- Task directions: A complete response lists each line of the data below that includes the word "proved".

Records from a dataset:
▽
Lemma cache_finish_resets_grids_witness :
  let st := cache_populate sample_constants
              (EEVEE_lightprobes_cache_init (Some 0)
                 (EEVEE_lightprobes_init sample_scene))
              [1%positive; 2%positive; 3%positive] in
  let s := EEVEE_lightprobes_cache_finish sample_constants st in
  s.(probes).(updated_bounce) = 0
  /\ s.(probes).(num_render_grid) = 0
  /\ s.(irradiance_pool) <> None /\ s.(irradiance_rt) <> None
  /\ forall slot,
       In slot (for_each_ref st.(probes).(probes_grid_ref) sample_constants.(MAX_PROBE)) ->
       (get_object s slot.2).(ped).(need_update) = true
       /\ (get_object s slot.2).(ped).(updated_cells) = 0.
Proof.
  intros st. apply (cache_finish_resets_grids sample_constants st).
  left. vm_compute. reflexivity.
Defined.

(** ** After the reflection atlas is recreated *)

(** X19.  Whenever [EEVEE_lightprobes_cache_finish] has to create the
    reflection atlas (there is none, or the cube count differs from the
    cached one), the next [EEVEE_lightprobes_refresh] bakes the world and
    nothing else, paused or not: no probe is captured, the world becomes
    ready to shade with one cube and one grid rendered, and every listed
    cube is still waiting for its update. *)
Theorem atlas_creation_rebakes_world K ctx st :
  st.(probe_pool) = None
  \/ st.(probes).(num_cube) <> st.(probes).(cache_num_cube) ->
  let s := EEVEE_lightprobes_cache_finish K st in
  let r := EEVEE_lightprobes_refresh K ctx s in
  s.(update_world) = true
  /\ In EvRenderWorld r.2
  /\ captures r.2 = []
  /\ r.1.(update_world) = false
  /\ r.1.(world_ready_to_shade) = true
  /\ r.1.(probes).(num_render_cube) = 1
  /\ r.1.(probes).(num_render_grid) = 1
  /\ forall slot, In slot (cube_slots K st) ->
       (get_object r.1 slot.2).(ped).(need_update) = true
       /\ (get_object r.1 slot.2).(ped).(ready_to_shade) = false.
Proof.
  intros Hnew s r.
  assert (Hc : st.(probes).(num_cube) <> st.(probes).(cache_num_cube)
               \/ st.(probe_pool) = None) by tauto.
  destruct (probe_pool_ensure_create K st Hc)
    as (_ & Hw1 & Hr1 & _ & _ & _ & Hin & _).
  destruct (cache_finish_keeps K st) as (_ & Hw & Hr & _ & _ & Hob).
  fold s in Hw, Hr, Hob. rewrite Hw1 in Hw. rewrite Hr1 in Hr.
  assert (Hrw : r = refresh_world K s).
  { subst r. unfold EEVEE_lightprobes_refresh. by rewrite Hw. }
  destruct (refresh_world_spec K s) as (Htr & Hu & Hrs & _ & _ & _ & Hobj & Hpr).
  rewrite <- Hrw in Htr, Hu, Hrs, Hobj, Hpr. rewrite Hr in Hpr.
  split; [exact Hw|]. split; [rewrite Htr; by left|].
  split; [rewrite Hrw; apply refresh_world_captures|].
  split; [exact Hu|]. split; [exact Hrs|].
  split; [by rewrite Hpr|]. split; [by rewrite Hpr|].
  intros slot Hslot.
  assert (Hget : get_object r.1 slot.2 = get_object s slot.2).
  { unfold get_object. by rewrite Hobj. }
  rewrite Hget.
  destruct (Hob slot.2) as (Hneed & -> & _).
  rewrite Hin by (apply in_map_iff; by exists slot).
  split; [|reflexivity]. apply Hneed. by rewrite Hin by (apply in_map_iff; by exists slot).
Qed.

Lemma atlas_creation_rebakes_world_witness :
  let st := cache_populate sample_constants
              (EEVEE_lightprobes_cache_init (Some 0)
                 (EEVEE_lightprobes_init sample_scene))
              [1%positive; 2%positive; 3%positive] in
  let s := EEVEE_lightprobes_cache_finish sample_constants st in
  let r := EEVEE_lightprobes_refresh sample_constants ctx_navigating s in
  s.(update_world) = true
  /\ In EvRenderWorld r.2
  /\ captures r.2 = []
  /\ r.1.(update_world) = false
  /\ r.1.(world_ready_to_shade) = true
  /\ r.1.(probes).(num_render_cube) = 1
  /\ r.1.(probes).(num_render_grid) = 1
  /\ forall slot, In slot (cube_slots sample_constants st) ->
       (get_object r.1 slot.2).(ped).(need_update) = true
       /\ (get_object r.1 slot.2).(ped).(ready_to_shade) = false.
Proof.
  intros st. apply (atlas_creation_rebakes_world sample_constants ctx_navigating st).
  left. vm_compute. reflexivity.
Defined.
(** * Embedding store and similarity search

    A shallow embedding of the similarity-search core of the assistant
    repository: the hashing endpoint of [main.py] (module [Main]), the
    learned-model service of [embedding_service.py] (module [Service]), the
    endpoints of [api_chandresh.py] in front of the service, and the other
    handlers of [main.py].

    Conventions of the model.
    - In [Main] and [Service] a Python [float] is an exact real number ([R]):
      sums, products, quotients and square roots are the mathematical ones.
      What is proved there about the order and the number of results, and
      about what is stored and read back, does not depend on rounding; what
      is proved about the value of a score is about the exact value.  Module
      [Double] is [cosine_similarity] on IEEE 754 doubles and shows where the
      computed value leaves the exact one.
    - The built-in [hash] of strings differs from one interpreter process to
      the next (it is salted when the interpreter starts).  It is a parameter
      [hash] of every function that hashes, standing for the hash of the
      process that runs the function: a store and a later search by another
      process take two such parameters.
    - A Python [str] is a [string] whose characters are code points below 256.
    - [Optional[str]] is [option string]; Python truthiness of such a value is
      read through [nonempty].
    - The SQLite table [embeddings] is the list of its rows in rowid order,
      which is the order of a full scan.  Reads of the table succeed; a failing
      write is the [db_ok = false] input of [store_embedding].
    - Exceptions are explicit: a function that may raise returns an [option]
      or a dedicated result type, and every [try]/[except] of the source is a
      [match] on it. *)

From Stdlib Require Import Floats.
From Stdlib Require Import Reals Lra Lia ZArith String Ascii List Permutation Sorted.
From stdpp Require Import base option list strings.
Import ListNotations.
Open Scope R_scope.

(** ** Python values *)

Abbreviation vector := (list R).

(** [a == b] on floats. *)
#[global] Instance R_eq_dec : EqDecision R := Req_dec_T.

(** [sum(xs)]: left-to-right accumulation from [0]. *)
Definition py_sum (xs : vector) : R := fold_left Rplus xs 0.

(** [sum(a * b for a, b in zip(v1, v2))]: [zip] stops at the shorter list. *)
Definition zip_dot (v1 v2 : vector) : R :=
  py_sum (map (fun ab : R * R => fst ab * snd ab) (combine v1 v2)).

(** [a * a for a in v]. *)
Definition squares (v : vector) : vector := map (fun a => a * a) v.

(** [sum(a * a for a in v) ** 0.5], also [np.linalg.norm(v)] on a flat array. *)
Definition l2_norm (v : vector) : R := sqrt (py_sum (squares v)).

(** Python's [x / y] on floats raises [ZeroDivisionError] when [y == 0]. *)
Definition py_div (x y : R) : option R :=
  if Req_dec_T y 0 then None else Some (x / y).

(** [np.dot(v1, v2)] on flat arrays: [ValueError] when the shapes differ. *)
Definition np_dot (v1 v2 : vector) : option R :=
  if Nat.eqb (length v1) (length v2) then Some (zip_dot v1 v2) else None.

(** Python's [h % d] on integers raises [ZeroDivisionError] when [d == 0];
    otherwise the result takes the sign of [d], like [Z.modulo]. *)
Definition py_mod (h d : Z) : option Z :=
  if (d =? 0)%Z then None else Some (h mod d)%Z.

(** The position that [l[idx]] denotes in a list of length [len]: a negative
    index counts from the end, anything out of range is an [IndexError]. *)
Definition py_index (len : nat) (idx : Z) : option nat :=
  if (0 <=? idx)%Z then
    if (idx <? Z.of_nat len)%Z then Some (Z.to_nat idx) else None
  else
    if (- Z.of_nat len <=? idx)%Z then Some (Z.to_nat (Z.of_nat len + idx))
    else None.

(** Truthiness of an [Optional[str]]: [None] and the empty string are false.
    [nonempty o] is [Some s] exactly when [o] is truthy with value [s]. *)
Definition nonempty (o : option string) : option string :=
  match o with
  | Some s => if String.eqb s "" then None else Some s
  | None => None
  end.
(* ===== verification/Prelude.v ===== *)
(** * Verification library of the PigCloud CLI

    PigCloud is an end-to-end encrypted file store; this repository is its Go
    client: the [pc] commands, a mounted (FUSE or WinFsp) or synchronised
    folder with a local cache, and the mobile bindings.  The library models the
    logic the client's promises rest on (what is encrypted, signed, trusted,
    cached, queued and lost) as executable functions over explicit state, and
    proves the theorems that make it correct, or that show where it is not.

    ** Layers and files

    Each file opens with what it holds; the Go files are under [src/internal]
    unless a directory is given.

    - Shared: [Prelude] (results, record update, bytes, machine integers),
      [GoLib] and [GoFmt] (the parts of [path], [strings], [hex], [base64],
      [fmt] the code uses), [Table] (the SQL statements the code issues, on
      lists of rows), [Crypto] (the primitives as type classes with laws, and a
      toy instance of each for the witnesses).
    - API errors: [ApiErrors] is [api/errors.go], [api/retry.go] and
      [mount/syncer/failures.go]: kinds of errors, retry delays, back-off.
    - Cryptography: [Hybrid] ([crypto/hybrid.go], [keys.go], [message.go],
      [parent_ref.go]), [Sign] ([crypto/sign.go], [device_transfer.go]),
      [FileCrypt] ([encrypt.go], [decrypt.go]), [Names] ([name.go]).
    - Trust: [PinStore] ([e2ee/signing_pin.go], [peer_signing_pin.go] and the
      four files of pins), [SealPin] ([e2ee/peer_seal_pin.go]).
    - Cache of a mount: [CacheDB] ([mount/cache/db.go]: inodes, writeback queue,
      failures), [CacheStore] ([store.go]: encrypted blobs), [CacheEvict]
      ([evict.go], [mount/syncer/retention.go]).
    - Trees and paths: [TreeModel] ([tree/tree.go], [fetch.go], [cache.go]),
      [LocalFs] (the confinement of remote paths to a sync folder),
      [FileTypes].
    - The mount: [VfsNode] ([mount/vfs/node.go], [validate.go]), [VfsContent]
      (read, write, truncate, flush, release), [VfsTree] (list, create, remove,
      rename), [VfsTreeInv], [VfsListing], [VfsRename] (theorems about it), all
      of [mount/vfs/vfs.go].
    - Synchronisation: [Writeback] and [WritebackQueue]
      ([mount/syncer/writeback.go], [upload_content.go], [upload_identity.go]),
      [Reconciler] ([reconciler.go]).

    ** State and operations

    A node heap maps locations to [Node]s with parent and child pointers
    ([VfsNode]); a [VFS] holds it with the identifier index, the [DB] (two
    tables and the next row identifiers), the [Store] (blobs on disk, the byte
    counter, cached chunks) and the outcome of the next system calls.  Each
    operation is a function from a state, its arguments and the answers of the
    environment (server, clock, disk, randomness) to its result and the next
    state; a lock is a step boundary, so an interleaving of goroutines is a
    sequence of such steps.  Loops over a finite structure recurse on it; the
    others carry fuel, with a theorem that the fuel given is enough
    ([FlushAll_terminates], [RunIfNeeded_swept], [ForceEvict_swept]).

    Random bytes, clock readings, the order of map iteration, answers of the
    server and failures of system calls are arguments, so a theorem quantifies
    over them.  Integers are [Z] with [wrap64] where the code can overflow.

    ** What the theorems show

    - Confidentiality and integrity: sealing, wrapping and file encryption
      invert ([HybridUnseal_HybridSeal], [private_key_wrap_roundtrip],
      [decrypt_EncryptFile]), an altered file is rejected up to an explicit
      collision ([decrypt_authentic]), names pad reversibly
      ([unpad_padDisplayName]).
    - Trust: a contact's pin implements an abstract trust-on-first-use store
      ([PinPeerSealKey_refines]) and moves only by signed rotations
      ([offers_keep_anchors]).
    - Cache: every reachable database and store is well formed
      ([reachable_db_wf], [reachable_store_inv]), a blob read is the window
      asked for ([ReadAt_slice]), eviction and collection remove exactly what
      they may ([RunIfNeeded_swept], [GCOrphans_spec]).
    - No lost edits: the pending flag survives every call but the confirming
      one ([dirty_only_cleared_by_MarkSynced]), a flush is durable
      ([Flush_durable]), an upload marks synced only what it sent
      ([processEntry_no_lost_edit]), failed attempts are retried
      ([processEntry_retry]), no claim is leaked ([batches_release_claims]).
    - Structure: the node heap stays a tree with an exact index
      ([reachable_tree_ok]), a tree built from server rows is acyclic
      ([New_spec]), no remote path leaves the sync folder
      ([localPath_confined]).
    - Behaviour that is wrong in the code: [conflicts_block_queue],
      [Unlink_edited], [Rename_strands_uploads].

    ** Not modelled

    Commands, terminal output, kernel bindings, the IPC of the daemon and of
    the key agent and the transport of requests are input and output around
    the logic above.  JSON is modelled by the document a file or a message
    decodes to.  A crash between two system calls is not a step, except where a
    theorem quantifies over their failures.

    ** Plan

    The upload of a file with its signatures, the enclave pins, the downloader,
    the watcher and the poller come next. *)
From stdpp Require Export base tactics list gmap strings numbers sorting.
From Stdlib Require Export ZArith Lia.
From Stdlib Require Export Strings.Byte Strings.Ascii.
From Stdlib Require Strings.String.

(** ** Scopes and automation databases *)

Declare Scope go_scope.
Delimit Scope go_scope with go.
Open Scope go_scope.

Create HintDb go discriminated.
Create HintDb table discriminated.

(** ** Record update: [r <| f := v |>]

    The updater of a field is found by type-class search from the
    eta-expansion of the record declared as an instance of [Eta]. *)

Class Eta (R : Type) := eta_of : R → R.
Class FieldUpdate {R T : Type} (proj : R → T) := over_field : (T → T) → R → R.

Ltac solve_field_update :=
  lazymatch goal with
  | |- @FieldUpdate ?R ?T ?proj =>
      let inst := constr:(_ : Eta R) in
      let e := eval hnf in inst in
      lazymatch e with context [proj] => idtac end;
      lazymatch eval pattern proj in e with
      | ?body _ => exact (λ f r, body (λ r', f (proj r')) r)
      end
  end.
#[export] Hint Extern 1 (FieldUpdate _) => solve_field_update : typeclass_instances.

Notation "r <| f := v |>" := (over_field (proj := f) (λ _, v) r)
  (at level 1, left associativity, f constr at level 10, v at level 200,
   format "r  <| f  :=  v |>") : go_scope.

(** ** Results of fallible code *)

Inductive result (E A : Type) : Type :=
| Ok (a : A)
| Err (e : E).
Arguments Ok {E A} a.
Arguments Err {E A} e.

#[export] Instance result_ret {E} : MRet (result E) := λ A, Ok.
#[export] Instance result_bind {E} : MBind (result E) := λ A B f m,
  match m with Ok a => f a | Err e => Err e end.
#[export] Instance result_eq_dec {E A} `{EqDecision E, EqDecision A} :
  EqDecision (result E A).
Proof. solve_decision. Defined.

Definition is_ok {E A} (r : result E A) : bool :=
  match r with Ok _ => true | Err _ => false end.

Lemma bind_Ok {E A B} (a : A) (f : A → result E B) : Ok a ≫= f = f a.
Proof. done. Qed.
Lemma bind_Err {E A B} (e : E) (f : A → result E B) : Err e ≫= f = Err e.
Proof. done. Qed.

Lemma bind_Ok_inv {E A B} (m : result E A) (f : A → result E B) b :
  m ≫= f = Ok b → ∃ a, m = Ok a ∧ f a = Ok b.
Proof. destruct m; simpl; [eauto | discriminate]. Qed.

(** Tactics shared by the component files: split the innermost match or [if]
    of the goal or of a hypothesis, and close what becomes contradictory. *)
Ltac split_match :=
  match goal with
  | |- context [if decide ?P then _ else _] => destruct (decide P)
  | H : context [if decide ?P then _ else _] |- _ => destruct (decide P)
  | |- context [match ?x with _ => _ end] => destruct x eqn:?
  | H : context [match ?x with _ => _ end] |- _ => destruct x eqn:?
  end.
Ltac crush_match := repeat (split_match; simplify_eq/=; try done).

(** ** Machine integers *)

(** Two's complement wrap-around of [int64] and the truncating conversions to
    the unsigned widths. *)
Definition wrap64 (z : Z) : Z := (z + 2 ^ 63) mod 2 ^ 64 - 2 ^ 63.
Definition u8 (z : Z) : Z := z mod 2 ^ 8.
Definition u32 (z : Z) : Z := z mod 2 ^ 32.

Definition int64_ok (z : Z) : Prop := (- 2 ^ 63 ≤ z < 2 ^ 63)%Z.

Lemma wrap64_id z : int64_ok z → wrap64 z = z.
Proof. unfold int64_ok, wrap64. intros. rewrite Z.mod_small; lia. Qed.

Lemma wrap64_ok z : int64_ok (wrap64 z).
Proof.
  unfold int64_ok, wrap64.
  pose proof (Z.mod_pos_bound (z + 2 ^ 63) (2 ^ 64)). lia.
Qed.

Lemma u32_id z : (0 ≤ z < 2 ^ 32)%Z → u32 z = z.
Proof. apply Z.mod_small. Qed.
#[export] Hint Resolve wrap64_ok : go.

(** ** Bytes *)

Abbreviation bytes := (list byte).

#[export] Instance byte_eq_decision : EqDecision byte := Byte.byte_eq_dec.
#[export] Instance byte_countable : Countable byte.
Proof.
  refine (inj_countable Byte.to_N Byte.of_N _). exact Byte.of_to_N.
Defined.

Definition Z_of_byte (b : byte) : Z := Z.of_N (Byte.to_N b).
Definition byte_of_Z (z : Z) : byte :=
  match Byte.of_N (Z.to_N (u8 z)) with Some b => b | None => x00 end.

Lemma Z_of_byte_range b : (0 ≤ Z_of_byte b < 256)%Z.
Proof. unfold Z_of_byte. pose proof (Byte.to_N_bounded b). lia. Qed.

Lemma Z_of_byte_of_Z z : Z_of_byte (byte_of_Z z) = (z mod 256)%Z.
Proof.
  unfold Z_of_byte, byte_of_Z, u8. change (2 ^ 8)%Z with 256%Z.
  pose proof (Z.mod_pos_bound z 256 eq_refl).
  destruct (Byte.of_N _) eqn:E.
  - apply Byte.to_of_N in E. rewrite E. lia.
  - apply Byte.of_N_None_iff in E. lia.
Qed.

#[export] Instance Z_of_byte_inj : Inj (=) (=) Z_of_byte.
Proof.
  intros b1 b2 H. unfold Z_of_byte in H. apply N2Z.inj in H.
  pose proof (Byte.of_to_N b1). pose proof (Byte.of_to_N b2). congruence.
Qed.

Lemma byte_of_Z_of_byte b : byte_of_Z (Z_of_byte b) = b.
Proof.
  apply (inj Z_of_byte). rewrite Z_of_byte_of_Z.
  apply Z.mod_small, Z_of_byte_range.
Qed.

(** Big-endian encodings: [binary.BigEndian.PutUint32], [PutUint64] and
    [Uint32] are the instances at widths 4 and 8. *)
Fixpoint be_bytes (n : nat) (z : Z) : bytes :=
  match n with
  | O => []
  | S k => byte_of_Z (Z.shiftr z (8 * Z.of_nat k)) :: be_bytes k z
  end.

Fixpoint be_Z (l : bytes) : Z :=
  match l with
  | [] => 0
  | b :: l' => (Z.shiftl (Z_of_byte b) (8 * Z.of_nat (length l')) + be_Z l')%Z
  end.

Lemma length_be_bytes n z : length (be_bytes n z) = n.
Proof. induction n; simpl; congruence. Qed.

Lemma be_Z_be_bytes n z : be_Z (be_bytes n z) = (z mod 2 ^ (8 * Z.of_nat n))%Z.
Proof.
  induction n as [|k IH]; [simpl; by rewrite Z.mod_1_r|]. cbn [be_bytes be_Z].
  rewrite length_be_bytes, IH, Z_of_byte_of_Z, Z.shiftl_mul_pow2,
    Z.shiftr_div_pow2 by lia.
  replace (8 * Z.of_nat (S k))%Z with (8 * Z.of_nat k + 8)%Z by lia.
  rewrite Z.pow_add_r by lia. change (2 ^ 8)%Z with 256%Z.
  rewrite Z.rem_mul_r by lia. lia.
Qed.

Lemma be_Z_be_bytes_id n z :
  (0 ≤ z < 2 ^ (8 * Z.of_nat n))%Z → be_Z (be_bytes n z) = z.
Proof. intros. rewrite be_Z_be_bytes. by apply Z.mod_small. Qed.

Lemma be_bytes_inj n z1 z2 :
  (0 ≤ z1 < 2 ^ (8 * Z.of_nat n))%Z → (0 ≤ z2 < 2 ^ (8 * Z.of_nat n))%Z →
  be_bytes n z1 = be_bytes n z2 → z1 = z2.
Proof. intros ?? H%(f_equal be_Z). by rewrite !be_Z_be_bytes_id in H. Qed.

Lemma be_Z_bound l : (0 ≤ be_Z l < 2 ^ (8 * Z.of_nat (length l)))%Z.
Proof.
  induction l as [|b l IH]; [simpl; lia|]. cbn [be_Z length].
  rewrite Z.shiftl_mul_pow2 by lia. pose proof (Z_of_byte_range b).
  replace (8 * Z.of_nat (S (length l)))%Z with (8 * Z.of_nat (length l) + 8)%Z by lia.
  rewrite Z.pow_add_r by lia. change (2 ^ 8)%Z with 256%Z. nia.
Qed.

(** [io.ReadFull r buf] over a reader holding the bytes [l], [buf] of length
    [n]: end of input before the first byte is [io.EOF], after it
    [io.ErrUnexpectedEOF]. *)
Inductive read_result : Type :=
| ReadOk (buf rest : bytes)
| ReadEOF
| ReadShort (partial : bytes).

Definition read_full (n : nat) (l : bytes) : read_result :=
  if decide (n ≤ length l) then ReadOk (take n l) (drop n l)
  else match l with [] => ReadEOF | _ => ReadShort l end.

Lemma read_full_app n l1 l2 :
  length l1 = n → read_full n (l1 ++ l2) = ReadOk l1 l2.
Proof.
  intros <-. unfold read_full. rewrite length_app, decide_True by lia.
  by rewrite take_app_length, drop_app_length.
Qed.

Lemma read_full_nil n : 0 < n → read_full n [] = ReadEOF.
Proof. intros. unfold read_full. rewrite decide_False; simpl; [done|lia]. Qed.

Lemma read_full_inv n l buf rest :
  read_full n l = ReadOk buf rest → l = buf ++ rest ∧ length buf = n.
Proof.
  unfold read_full. intros. crush_match.
  rewrite take_drop, length_take. split; [done|lia].
Qed.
△
- Answer to the exercise:
      What is proved there about the order and the number of results, and
      is proved about the value of a score is about the exact value.  Module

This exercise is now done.